For just the fraction of a moment longer she was frightened and puzzled by Lewis's dumfounded mien; then her mind harked back for the clue and got it. No one had to tell her that the game was up so far as Lewis was concerned. She knew it. Her face suddenly crinkled up with mirth. With a peal of laughter, she dodged him and ran improperly for her very proper little turnout. He did not follow except with his eyes.
"Larfin' at us, governor," jibed the diminutive cockney, putting a rail between himself and Lewis. "The 'uzzy! The minute I lays my heye on that marm, I says, 'Blime yer, you ain't no lydy'! I say, governor, give us a penny."
Lewis turned away and took a few steps gropingly, head down, as though he walked in a trance. Presently he stopped and came back, feeling with finger and thumb in his waistcoat pocket. He drew out a gold coin, looked at it gravely, and flipped it across the rail at the ragamuffin. Then he turned and walked off with a rapid stride.

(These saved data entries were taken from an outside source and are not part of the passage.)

(** What a process with the descriptors [f] does; [n] is the number of pipes
    made so far, by it and the processes before it. *)
Fixpoint run (f : fds) (n : nat) (p : prog) : process * nat :=
  match p with
  | Exit => (PExit, n)
  | Stuck => (PStuck, n)
  | Sh.Exec path argv k => if can_exec path then (PExec path argv f, n) else run f n k
  | Print msg arg k => let '(x, n1) := run f n k in (PPrint msg arg (mjoin (f !! 2%nat)) x, n1)
  | Wait k => let '(x, n1) := run f n k in (PWait f x, n1)
  | Close fd k => run (close f fd) n k
  | Open file mode k =>
      match (if can_open file mode then lowest f else None) with
      | Some i => run (<[i := Some (Opened file mode)]> f) n (k (Z.of_nat i))
      | None => run f n (k (-1))
      end
  | Dup fd k =>
      match lowest f, f !! Z.to_nat fd with
      | Some i, Some (Some d) => run (<[i := Some d]> f) n (k (Z.of_nat i))
      | _, _ => run f n (k (-1))
      end
  | Sh.Pipe k =>
      match lowest f with
      | Some i =>
          let f1 := <[i := Some (ReadEnd n)]> f in
          match lowest f1 with
          | Some j => run (<[j := Some (WriteEnd n)]> f1) (S n) (k 0 (Z.of_nat i) (Z.of_nat j))
          | None => run f n (k (-1) 0 0)
          end
      | None => run f n (k (-1) 0 0)
      end
  | Fork k =>
      let '(a, n1) := run f n (k 0) in
      let '(b, n2) := run f n1 (k pid) in
      (PFork a b, n2)
  end.

(** What a command means: the process that runs it. *)
Fixpoint plan (f : fds) (n : nat) (t : ast str) : process * nat :=
  match t with
  | Exec [] => (PExit, n)
  | Exec (w :: ws) =>
      (if can_exec w then PExec w (w :: ws) f else PPrint "exec %s failed" w (mjoin (f !! 2%nat)) PExit, n)
  | Redir c w m d =>
      if can_open w m then plan (<[Z.to_nat d := Some (Opened w m)]> f) n c
      else (PPrint "open %s failed" w (mjoin (f !! 2%nat)) PExit, n)
  | Pipe l r =>
      let '(a, n1) := plan (<[1%nat := Some (WriteEnd n)]> f) (S n) l in
      let '(b, n2) := plan (<[0%nat := Some (ReadEnd n)]> f) n1 r in
      (PFork a (PFork b (PWait f (PWait f PExit))), n2)
  | List l r =>
      let '(a, n1) := plan f n l in
      let '(b, n2) := plan f n1 r in
      (PFork a (PWait f b), n2)
  | Back c => let '(a, n1) := plan f n c in (PFork a PExit, n1)
  end.
Lemma grow_ind : ind_of ip = 0 -> grow c ip c1 (set_addr NDIRECT) /\ ind_of (set_addr NDIRECT) = b /\
  forall k', (k' < MAXFILE)%nat -> slot c1 (set_addr NDIRECT) k' = slot c ip k'.
Proof.
  intros Hi0. assert (Hna := ty_naddrs _ (fo_typed _ _ Ho)).
  assert (Hb : ind_of (set_addr NDIRECT) = b) by (unfold ind_of; simpl; by rewrite list_lookup_insert_eq by lia).
  assert (Hother : forall k', (k' < MAXFILE)%nat -> slot c1 (set_addr NDIRECT) k' = slot c ip k').
  { intros k' Hk'. unfold slot. rewrite Hb, Hi0. repeat case_decide; try done; try lia.
    - simpl. by rewrite list_lookup_insert_ne by lia.
    - destruct (free_disk c b Hd Hf) as (_ & Hb0 & _). rewrite (proj2 (Z.eqb_neq b 0)) by lia. simpl.
      unfold alloc. rewrite fupd_eq. apply get32_zeros. }
  split; [|by auto]. eapply (file_ok_add _ _ _ _ MAXFILE b); try done.
  - intros k' Hk'. case_decide; [subst k'; by rewrite slot_ind|apply Hother; lia].
  - intros x. by apply alloc_free.
  - by exists (<[NDIRECT := b]> (i_addrs ip)).
  - apply set_addr_typed.
  - intros x X1 X2 _. by apply frame_alloc.
Qed.

Definition set_indirect (k : nat) : Z -> list Z :=
  fupd c1 (ind_of ip) (put32 (4 * (k - NDIRECT)) b (c1 (ind_of ip))).

Lemma grow_indirect k : (NDIRECT <= k < MAXFILE)%nat -> ind_of ip <> 0 -> slot c ip k = 0 ->
  grow c ip (set_indirect k) ip /\ slot (set_indirect k) ip k = b /\
  forall k', k' <> k -> (k' < MAXFILE)%nat -> slot (set_indirect k) ip k' = slot c ip k'.
Proof.
  intros Hk Hi Hk0. pose proof (fo_data _ _ Ho MAXFILE) as Hdi. rewrite slot_ind in Hdi. specialize (Hdi ltac:(lia) Hi).
  destruct (data_disk c _ Hd Hdi) as (Hdisk & _ & _ & Hm & _). assert (Hlen := Hl _ Hdisk).
  destruct (free_disk c b Hd Hf) as (_ & Hb0 & _). assert (Hi' : ind_of ip =? 0 = false) by lia.
  assert (Hin : forall k', (NDIRECT <= k' < MAXFILE)%nat -> (4 * (k' - NDIRECT) + 4 <= length (c (ind_of ip)))%nat).
  { intros k' Hk'. rewrite Hlen, BSIZE_eq. rewrite MAXFILE_eq, NDIRECT_eq in *. lia. }
  assert (Hb : slot (set_indirect k) ip k = b).
  { rewrite slot_indirect by done. rewrite Hi'. unfold set_indirect. rewrite fupd_eq, ind_kept by done.
    rewrite get_put32 by (by apply Hin). apply u32_small. unfold is_u32. lia. }
  assert (Hother : forall k', k' <> k -> (k' <= MAXFILE)%nat -> slot (set_indirect k) ip k' = slot c ip k').
  { intros k' Hne Hk'. unfold slot. rewrite Hi'. repeat case_decide; try done. unfold set_indirect. rewrite fupd_eq, ind_kept by done.
    apply get32_put32; [by apply Hin|]. rewrite NDIRECT_eq in *. lia. }
  split; [|split; [done|intros; apply Hother; lia]]. eapply (file_ok_add _ _ _ _ k b); try done; [lia| | | | |].
  - intros k' Hk'. case_decide; [by subst|by apply Hother].
  - intros x. rewrite <- (alloc_free c b x) by done. apply free_ext. intros y Hy. apply fupd_ne. by intros ->.
  - exists (i_addrs ip). by destruct ip.
  - apply Ho.
  - intros x X1 X2 X3. unfold set_indirect. rewrite fupd_ne by (by apply X3). by apply frame_alloc.
Qed.
End new_block.
(* ===== verification/FsTrunc.v ===== *)
(** * Giving up inodes (fs.c)

    [iput], which drops a reference, and [itrunc], by which it frees an inode
    that has no links and no other reference. *)

From S2P Require Import Prelude Params Bytes Sleeplock Block Fs FsBlock FsInode FsFile.

(** ** Dropping a reference *)

(** The entry after [iput], when the inode is not freed. *)
Definition dropped (ip : inode) : inode := (unlocked ip) <| i_ref ::= fun r => r - 1 |>.
(** The inode is freed by [iput]. *)
Definition dying (ip : inode) : Prop := i_valid ip <> 0 /\ i_nlink ip = 0 /\ i_ref ip = 1.
(** No process holds the lock of the entry. *)
Definition idle (ip : inode) : Prop := Sleep.spin (i_lk ip) = false /\ Sleep.locked (i_lk ip) = 0.

Section iput.
Context {T : Type} `{TxStore T}.
Notation F := (fs T).
Context (P : prot F) (mypid : Z) (fuel : nat) (Hfuel : (0 < fuel)%nat).

(** The last part of [iput]. *)
Definition iput_rest (i : nat) : M F unit :=
  releasesleep i ;;; acquire ;;; set_ip i (fun ip => ip <| i_ref ::= fun r => r - 1 |>) ;;; release.

Lemma wp_iput_rest s i ip (Q : unit -> F -> Prop) :
  ic_lock s = false -> inodes s !! i = Some ip -> Sleep.spin (i_lk ip) = false ->
  Q tt (wip s i (dropped ip)) -> wp P (iput_rest i) s Q.
Proof.
  intros Hl Hi Hsp HQ. assert (Hlp : forall x, inodes (wip s i x) !! i = Some x) by (intros; by eapply wip_lookup).
  apply wp_bind. eapply wp_releasesleep; [exact Hi|done|].
  apply wp_bind, wp_ic_acquire; [done|]. apply wp_bind. eapply wp_set_ip; [exact (Hlp (unlocked ip))|].
  apply wp_ic_release; [done|]. change (Q tt (((wip (wip s i (unlocked ip)) i (dropped ip)) <| ic_lock := true |>) <| ic_lock := false |>)).
  rewrite wip_wip. replace (_ <| ic_lock := false |>) with (wip s i (dropped ip)); [done|].
  unfold wip. destruct s. simpl in *. by subst.
Qed.

(** [iput] frees the inode if it is dying, by the code in between. *)
Definition iput_free (i : nat) : M F unit :=
  itrunc i ;;;
  set_ip i (fun ip => ip <| i_type := 0 |>) ;;;
  iupdate i ;;;
  set_ip i (fun ip => ip <| i_valid := 0 |>).

Lemma wp_iput s i ip (Q : unit -> F -> Prop) :
  ic_lock s = false -> inodes s !! i = Some ip -> idle ip ->
  (~ dying ip -> Q tt (wip s i (dropped ip))) ->
  (dying ip -> wp P (iput_free i) (wip s i (locked_by mypid ip)) (fun _ s' => wp P (iput_rest i) s' Q)) ->
  wp P (iput mypid fuel i) s Q.
Proof.
  intros Hl Hi [Hsp Hlk] HN HY. unfold iput. apply wp_bind. eapply wp_acquiresleep; [done..|]. set (lp := locked_by mypid ip).
  assert (Hlp : forall x, inodes (wip s i x) !! i = Some x) by (intros; by eapply wip_lookup).
  apply wp_bind. eapply wp_get_ip; [exact (Hlp lp)|].
  apply wp_bind. change (i_valid lp) with (i_valid ip). change (i_nlink lp) with (i_nlink ip).
  assert (Hrest : ~ dying ip -> wp P (iput_rest i) (wip s i lp) Q).
  { intros Hnd. eapply wp_iput_rest; [done|exact (Hlp lp)|done|]. rewrite wip_wip. by apply HN. }
  destruct (negb (i_valid ip =? 0) && (i_nlink ip =? 0)) eqn:E; unfold when.
  2: { apply wp_ret, Hrest. unfold dying. lia. }
  apply wp_bind, wp_ic_acquire; [done|]. apply wp_bind. eapply wp_get_ip; [exact (Hlp lp)|].
  apply wp_bind, wp_ic_release; [done|]. change (i_ref lp) with (i_ref ip).
  replace (_ <| ic_lock := false |>) with (wip s i lp) by (unfold wip; destruct s; simpl in *; by subst).
  destruct (i_ref ip =? 1) eqn:Er.
  - apply HY. unfold dying. lia.
  - apply wp_ret, Hrest. unfold dying. lia.
Qed.

Lemma wp_iput_keep s i ip (Q : unit -> F -> Prop) :
  ic_lock s = false -> inodes s !! i = Some ip -> idle ip -> ~ dying ip ->
  Q tt (wip s i (dropped ip)) -> wp P (iput mypid fuel i) s Q.
Proof. intros Hl Hi Hid Hnd HQ. by eapply wp_iput. Qed.

Lemma wp_iunlockput_keep s i ip (Q : unit -> F -> Prop) :
  ic_lock s = false -> inodes s !! i = Some ip -> Sleep.spin (i_lk ip) = false -> Sleep.locked (i_lk ip) <> 0 -> 1 <= i_ref ip -> ~ dying ip ->
  Q tt (wip s i (dropped (unlocked ip))) -> wp P (iunlockput mypid fuel i) s Q.
Proof.
  intros Hl Hi Hsp Hlk Hr Hnd HQ. unfold iunlockput. apply wp_bind. eapply wp_iunlock; [done..|].
  eapply wp_iput_keep; [done|by eapply wip_lookup|done|exact Hnd|]. by rewrite wip_wip.
Qed.

(** [iget] followed by [iput] never frees the inode. *)
Lemma got_not_dying dev inum l l' i ip : icache_ok l -> got dev inum l l' i -> l' !! i = Some ip -> ~ dying ip.
Proof.
  intros Hok [x Hi Hr Hd Hn ->|x Hno Hi Hr ->] Hi'; rewrite list_lookup_insert_eq in Hi' by (by eapply lookup_lt_Some);
    injection Hi' as <-; intros (H1 & H2 & H3); simpl in *; lia.
Qed.
End iput.

(** ** Freeing the blocks of a file *)

Section trunc.
Context {T : Type} `{TxStoreOk T} {lim : nat} `{!TxLimit lim}.
Context (sbk : superblock).
Notation F := (fs T).
Notation srep := (srep lim).
Notation free := (free sbk).
Implicit Types (c : Z -> list Z) (ip : inode).

(** The super block on disk is the one in memory. *)
Record sup_ok c : Prop := {
  su_sb : sb_of (c 1) = sbk;
  su_disk : in_disk 1;
  su_bmap : ~ is_bmap sbk 1;
}.

(** The blocks [B] have become free, and nothing else has changed. *)
Record freed c (B : gset Z) c' : Prop := {
  fd_free b : free c' b <-> free c b \/ b ∈ B;
  fd_other x : ~ is_bmap sbk x -> c' x = c x;
}.

Lemma freed_refl c : freed c ∅ c.
Proof. split; [set_solver|done]. Qed.

(** The blocks of the bit map, and the blocks logged so far. *)
Context (bms : gset Z) (Hbms : forall b, is_bmap sbk b -> b ∈ bms).
Definition logged (p p' : gset Z) : Prop := p ⊆ p' /\ p' ⊆ bms ∪ p.
Lemma logged_size p p' : logged p p' -> (size p' <= size (bms ∪ p))%nat.
Proof. intros [_ Hp]. by apply subseteq_size. Qed.

Context (P : prot F).

Lemma wp_free_one s e c B c' p p' hs b (Q : unit -> F -> Prop) :
  sb s = sbk -> disk_ok sbk c -> sup_ok c -> freed c B c' -> logged p p' -> (size (bms ∪ p) <= lim)%nat ->
  srep e c' p' hs -> (size hs <= 2)%nat -> (forall x, is_Some (hs !! x) -> x <> 1 /\ ~ is_bmap sbk x) ->
  data sbk c b -> b ∉ B ->
  (forall e' c'' p'', freed c ({[b]} ∪ B) c'' -> logged p p'' -> srep e' c'' p'' hs -> Q tt (wfs s e')) ->
  wp P (bfree ROOTDEV b) (wfs s e) Q.
Proof.
  intros Hsb Hd Hsu [F1 F2] [L1 L2] Hlim Hs Hhs Hheld Hdb HB HQ. pose proof Hdb as (Hr & Hnf & _).
  assert (Hbm : is_bmap sbk (BBLOCK b sbk)) by (by exists b).
  assert (Hnone : forall x, x = 1 \/ is_bmap sbk x -> hs !! x = None).
  { intros x Hx. apply eq_None_not_Some. intros Hy. destruct (Hheld x Hy). naive_solver. }
  assert (HL : logged p ({[BBLOCK b sbk]} ∪ p')) by (split; [set_solver|]; apply Hbms in Hbm; set_solver).
  eapply wp_bfree; [apply (dk_bmap _ _ Hd)|done|exact Hs| |apply Hsu|apply Hnone; by left|apply Hnone; by right|done|done| | |].
  - rewrite F2 by apply Hsu. apply Hsu.
  - pose proof (logged_size _ _ HL). lia.
  - intros _ e' Hs'. eapply HQ; [|exact HL|exact Hs']. split.
    + intros x. rewrite free_clear; [rewrite F1; set_solver|done|]. eapply srep_len; [exact Hs|].
      by apply (bm_disk _ (dk_bmap _ _ Hd)).
    + intros x Hx. rewrite fupd_ne by (by intros ->). by apply F2.
  - rewrite F1. intros [?|?]; done.
Qed.

(** The blocks of the file among the first [k] slots. *)
Definition slots c ip (k n : nat) : gset Z := list_to_set (filter (fun b => b <> 0) (slot c ip <$> seq k n)).
Lemma elem_slots c ip k n b : b ∈ slots c ip k n <-> exists j, (k <= j < k + n)%nat /\ slot c ip j = b /\ b <> 0.
Proof.
  unfold slots. rewrite elem_of_list_to_set, list_elem_of_filter, list_elem_of_fmap. split.
  - intros (Hb & j & -> & Hj%elem_of_seq). by exists j.
  - intros (j & Hj & <- & Hb). split; [done|]. exists j. split; [done|]. by apply elem_of_seq.
Qed.
Lemma slots_S c ip k n : slots c ip k (S n) = slots c ip k n ∪ (if decide (slot c ip (k + n) = 0) then ∅ else {[slot c ip (k + n)]}).
Proof.
  apply set_eq. intros b. rewrite elem_of_union, !elem_slots. split.
  - intros (j & Hj & <- & Hb). destruct (decide (j = (k + n)%nat)) as [->|]; [right; by rewrite decide_False; [apply elem_of_singleton|]|].
    left. exists j. split; [lia|done].
  - intros [(j & Hj & Hb)|Hb]; [exists j; split; [lia|done]|]. case_decide; [set_solver|]. apply elem_of_singleton in Hb as ->.
    exists (k + n)%nat. split; [lia|done].
Qed.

The little cockney snatched at the coin, and popped it into his mouth. Too overwhelmed to speak his gratitude, he stood on his head until Lewis was out of sight. It was the first time in his life that he had handled, much less possessed, a "thick un."
CHAPTER LI
The expert surgeon, operating for blindness on the membranes of the eye, is denied the bulwark of an anesthetic. Such a one will tell you that the moment of success is the moment most pregnant with disaster. To the patient who has known only the fraction of life that lies in darkness, the sudden coming of light is a miracle beyond mere resurrection from the dead. But he is warned he must avoid any spasm of joy. Should he cry out and start at the coming of the dawn, in that moment he bids farewell forever to the light of day.
Something of this shock of sudden sight had come to Lewis, but it came to him with no spasm of joy. A man who has been drugged does not awake to joy, but to pain. Liberation and suffering too often walk hand in hand. Lewis had felt no bondage; consequently his freedom was as terrible as it was sudden. It plunged him into depths of depression he had never before sounded.
From the park he went mechanically to the flat, and sat for hours by the window looking out upon the dead Sunday gray of London. Darkness came, and with it Nelton and lights. Nelton remarked that there was nothing to eat in the house.
"I know," said Lewis, and sat on, too abject to dress and go out for dinner. In his depression his thoughts turned naturally to his father. He thought of joining him, and searched time-tables and sailings, only to find that he could not catch up with the expedition. Besides, as he looked back on their last days in America, he doubted whether his father would have welcomed his coming.
The next few days were terrible indeed, for Lady Derl, as he had feared, was out of town. He wrote to her, begging her to let him know where she was and when she would come to London. For three days he waited for an answer, and then the emptiness of the whole world, the despair of isolation, drove him to his studio and to work.